» Your instructions: Find the line holding "Proof. intros. by" in the entries below. Give it again exactly, along with every line after it up to and including the line holding "Lemma window_length l".

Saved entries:
-=-=-
(** [isinstance(value, int)]. *)
Definition isinstance_int (value : constant) : bool :=
  match value with
  | CInt _ | CBool _ => true
  | _ => false
  end.

(** The binary operator classes of the [ast] module. *)
Inductive operator :=
| Add | Sub | Mult | MatMult | Div | Mod | Pow
| LShift | RShift | BitOr | BitXor | BitAnd | FloorDiv.

Definition isinstance_Add (op : operator) : bool :=
  match op with Add => true | _ => false end.

Definition isinstance_Sub (op : operator) : bool :=
  match op with Sub => true | _ => false end.

(** The syntax tree that [ast.parse] returns.  The node classes whose fields
    the code reads have a constructor of their own; a node of any other class
    ([Module], [FunctionDef], [Return], [If], [Compare], [Attribute],
    [keyword], ...) is [Node cls children], with its child nodes in the
    order [ast.iter_fields] yields them, which is all that
    [ast.NodeVisitor.generic_visit] looks at. *)
Inductive AST :=
| Name (id : string)
| Constant (value : constant)
| BinOp (left : AST) (op : operator) (right : AST)
| Call (func : AST) (args : list AST) (keywords : list AST)
| Node (cls : string) (children : list AST).

(** Induction over the tree with the hypothesis available for every element
    of the child lists. *)
Section AST_induction.
Variable P : AST → Prop.
Hypothesis HName : ∀ id, P (Name id).
Hypothesis HConstant : ∀ value, P (Constant value).
Hypothesis HBinOp : ∀ lhs op rhs, P lhs → P rhs → P (BinOp lhs op rhs).
Hypothesis HCall : ∀ func args keywords,
    P func → Forall P args → Forall P keywords → P (Call func args keywords).
Hypothesis HNode : ∀ cls children, Forall P children → P (Node cls children).

Fixpoint AST_nested_ind (node : AST) : P node :=
    let fix all (l : list AST) : Forall P l :=
      match l with
      | [] => Forall_nil_2 P
      | x :: l' => Forall_cons_2 P x l' (AST_nested_ind x) (all l')
      end in
    match node with
    | Name id => HName id
    | Constant value => HConstant value
    | BinOp lhs op rhs =>
        HBinOp lhs op rhs (AST_nested_ind lhs) (AST_nested_ind rhs)
    | Call func args keywords =>
        HCall func args keywords (AST_nested_ind func) (all args) (all keywords)
    | Node cls children => HNode cls children (all children)
    end.
End AST_induction.

(** ** Exceptions *)

Inductive exception :=
| CashflowModelError (msg : string)
| IndexError
| AttributeError
| NetworkXError.

Inductive result (A : Type) :=
| Ok (a : A)
| Raise (e : exception).
Arguments Ok {A} a.
Arguments Raise {A} e.

Definition bind {A B} (r : result A) (k : A → result B) : result B :=
  match r with
  | Ok a => k a
  | Raise e => Raise e
  end.

Notation "x ←! r ; k" := (bind r (λ x, k))
  (at level 100, r at next level, right associativity, only parsing).

(** A loop body run over a list, stopping at the first exception. *)
Fixpoint for_each {A S} (body : S → A → result S) (l : list A) (s : S) : result S :=
  match l with
  | [] => Ok s
  | x :: l' => s' ←! body s x; for_each body l' s'
  end.

(** ** raise_error_if_incorrect_argument *)

Definition newline : string := String (Ascii.ascii_of_nat 10) EmptyString.

(** The first message, an f-string over [node.func.id]. *)
Definition arity_msg (id : string) : string :=
  "Model variable must have one argument. Please review the call of '" +:+ id +:+ "'.".

(** The second message. *)
Definition shape_msg (id : string) : string :=
  newline +:+ "Please review '" +:+ id
  +:+ "'. The argument of a model variable can be only:" +:+ newline
  +:+ "- t," +:+ newline
  +:+ "- t plus/minus integer (e.g. t+1 or t-12)," +:+ newline
  +:+ "- an integer (e.g. 0 or 12).".

(** [isinstance(x, ast.Name) and x.id == "t"]. *)
Definition is_Name_t (x : AST) : bool :=
  match x with
  | Name id => bool_decide (id = "t")
  | _ => false
  end.

(** [isinstance(x, ast.Constant) and isinstance(x.value, int)]. *)
Definition is_Constant_int (x : AST) : bool :=
  match x with
  | Constant value => isinstance_int value
  | _ => false
  end.

(** The four [if] statements that follow the arity check, in order: each
    either raises or falls through to the next. *)
Definition check_argument (msg : string) (arg : AST) : result unit :=
  _ ←! match arg with
       | Name id => if negb (bool_decide (id = "t")) then Raise (CashflowModelError msg) else Ok tt
       | _ => Ok tt
       end;
  _ ←! match arg with
       | Constant value => if negb (isinstance_int value) then Raise (CashflowModelError msg) else Ok tt
       | _ => Ok tt
       end;
  _ ←! match arg with
       | BinOp lhs op rhs =>
           let check1 := is_Name_t lhs in
           let check2 := isinstance_Add op || isinstance_Sub op in
           let check3 := is_Constant_int rhs in
           if negb (check1 && check2 && check3) then Raise (CashflowModelError msg) else Ok tt
       | _ => Ok tt
       end;
  match arg with
  | Name _ | Constant _ | BinOp _ _ _ => Ok tt
  | _ => Raise (CashflowModelError msg)
  end.
(* ===== verification/Ring.v ===== *)
(** * Circular windows

    The ring buffers of the runtime (conduit, spsc_ring_buffer, the TX ring of
    networked_conduit) keep a FIFO in an array read at positions taken modulo
    its length.  [window l s n] is the list of the [n] elements found from
    position [s] on; the lemmas say how it changes when the array is written
    just behind the window and when either end moves. *)

From S2P Require Import Prelude.

Local Open Scope Z_scope.

Section window.
Context {A : Type}.
Implicit Types (l : list A) (x : A) (s : Z) (n : nat).

Definition rpos l s : Z := s `mod` Z.of_nat (length l).

Fixpoint window l s n : list A :=
  match n with
  | O => []
  | S m => match zget l (rpos l s) with
           | Some x => x :: window l (s + 1) m
           | None => window l (s + 1) m
           end
  end.

Lemma rpos_range l s : l ≠ [] → 0 ≤ rpos l s < Z.of_nat (length l).
Proof. destruct l; [done|]. intros _. apply Z.mod_pos_bound. cbn; lia. Qed.

Lemma rpos_get l s : l ≠ [] → is_Some (zget l (rpos l s)).
Proof. intros. by apply zget_is_Some, rpos_range. Qed.

Lemma window_S l s n :
  window l s (S n) = match zget l (rpos l s) with
                     | Some x => x :: window l (s + 1) n
                     | None => window l (s + 1) n
                     end.
Proof. done. Qed.

Lemma window_cons l s n x :
  zget l (rpos l s) = Some x → window l s (S n) = x :: window l (s + 1) n.
Proof. intros Hx. cbn. by rewrite Hx. Qed.

Lemma window_snoc l s n x :
  zget l (rpos l (s + Z.of_nat n)) = Some x →
  window l s (S n) = window l s n ++ [x].
Proof.
  revert s. induction n as [|n IH]; intros s Hx.
  - cbn. replace (s + Z.of_nat 0) with s in Hx by lia. by rewrite Hx.
  - rewrite (window_S l s (S n)), (window_S l s n).
    rewrite IH by (rewrite <-Hx; do 2 f_equal; lia).
    by destruct (zget l (rpos l s)).
Qed.

Lemma window_length l s n : l ≠ [] → length (window l s n) = n.
Proof.
  intros Hl. revert s. induction n as [|n IH]; intros s; [done|]. cbn.
  destruct (rpos_get l s Hl) as [x ->]. cbn. by rewrite IH.
Qed.

Lemma window_app l s n m : window l s (n + m) = window l s n ++ window l (s + Z.of_nat n) m.
Proof.
  revert s. induction n as [|n IH]; intros s.
  - cbn [window Nat.add app]. f_equal. lia.
  - rewrite Nat.add_succ_l, !window_S, IH. replace (s + 1 + Z.of_nat n) with (s + Z.of_nat (S n)) by lia.
    by destruct (zget l (rpos l s)).
Qed.

(** Only the position modulo the length matters. *)
Lemma rpos_mod l s k : rpos l (rpos l s + k) = rpos l (s + k).
Proof.
  unfold rpos. destruct (decide (Z.of_nat (length l) = 0)) as [->|].
  - by rewrite !Z.mod_0_r.
  - apply Zplus_mod_idemp_l.
Qed.

Lemma rpos_idem l s : rpos l (rpos l s) = rpos l s.
Proof.
  pose proof (rpos_mod l s 0) as H. by rewrite !Z.add_0_r in H.
Qed.

Lemma window_rpos_ext l s s' n :
  rpos l s = rpos l s' → window l s n = window l s' n.
Proof.
  revert s s'. induction n as [|n IH]; intros s s' E; [done|]. cbn. rewrite E.
  rewrite (IH (s + 1) (s' + 1)); [done|].
  by rewrite <-(rpos_mod l s), E, rpos_mod.
Qed.

Lemma window_rpos l s n : window l (rpos l s) n = window l s n.
Proof. apply window_rpos_ext, rpos_idem. Qed.

Lemma rpos_insert l i x t : rpos (<[i := x]> l) t = rpos l t.
Proof. unfold rpos. by rewrite length_insert. Qed.

(** Writing one slot does not disturb a window that does not reach it. *)
Lemma window_insert_out l s n j x :
  0 ≤ j < Z.of_nat (length l) →
  (∀ k, 0 ≤ k < Z.of_nat n → rpos l (s + k) ≠ j) →
  window (<[Z.to_nat j := x]> l) s n = window l s n.
Proof.
  intros Hj. revert s. induction n as [|n IH]; intros s Hout; [done|]. cbn.
  rewrite rpos_insert, (zget_zset l j x) by (by apply zset_eq).
  rewrite decide_False.
  - rewrite IH; [done|]. intros k Hk.
    replace (s + 1 + k) with (s + (k + 1)) by lia. apply Hout. lia.
  - intros E. apply (Hout 0); [lia|]. by rewrite Z.add_0_r.
Qed.

(** The slot just behind a window shorter than the ring is not in it. *)
Lemma rpos_behind l s n k :
  Z.of_nat n < Z.of_nat (length l) → 0 ≤ k < Z.of_nat n →
  rpos l (s + k) ≠ rpos l (s + Z.of_nat n).
Proof.
  intros Hn Hk E. apply mod_window_inj in E; lia.
Qed.

(** Enqueue: write behind the window, then extend it. *)
Lemma window_push l s n x :
  Z.of_nat n < Z.of_nat (length l) →
  window (<[Z.to_nat (rpos l (s + Z.of_nat n)) := x]> l) s (S n)
  = window l s n ++ [x].
Proof.
  intros Hn.
  assert (l ≠ []) as Hl by (destruct l; cbn in *; [lia|done]).
  pose proof (rpos_range l (s + Z.of_nat n) Hl) as Hr.
  rewrite (window_snoc _ s n x).
  - f_equal. apply window_insert_out; [done|]. intros k Hk.
    by apply rpos_behind.
  - rewrite rpos_insert, (zget_zset l _ x) by (by apply zset_eq). by rewrite decide_True.
Qed.

End window.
-=-=-
» Answer to the problem:
Proof. intros. by apply zget_is_Some, rpos_range. Qed.

Lemma window_S l s n :
  window l s (S n) = match zget l (rpos l s) with
                     | Some x => x :: window l (s + 1) n
                     | None => window l (s + 1) n
                     end.
Proof. done. Qed.

Lemma window_cons l s n x :
  zget l (rpos l s) = Some x → window l s (S n) = x :: window l (s + 1) n.
Proof. intros Hx. cbn. by rewrite Hx. Qed.

Lemma window_snoc l s n x :
  zget l (rpos l (s + Z.of_nat n)) = Some x →
  window l s (S n) = window l s n ++ [x].
Proof.
  revert s. induction n as [|n IH]; intros s Hx.
  - cbn. replace (s + Z.of_nat 0) with s in Hx by lia. by rewrite Hx.
  - rewrite (window_S l s (S n)), (window_S l s n).
    rewrite IH by (rewrite <-Hx; do 2 f_equal; lia).
    by destruct (zget l (rpos l s)).
Qed.

Lemma window_length l s n : l ≠ [] → length (window l s n) = n.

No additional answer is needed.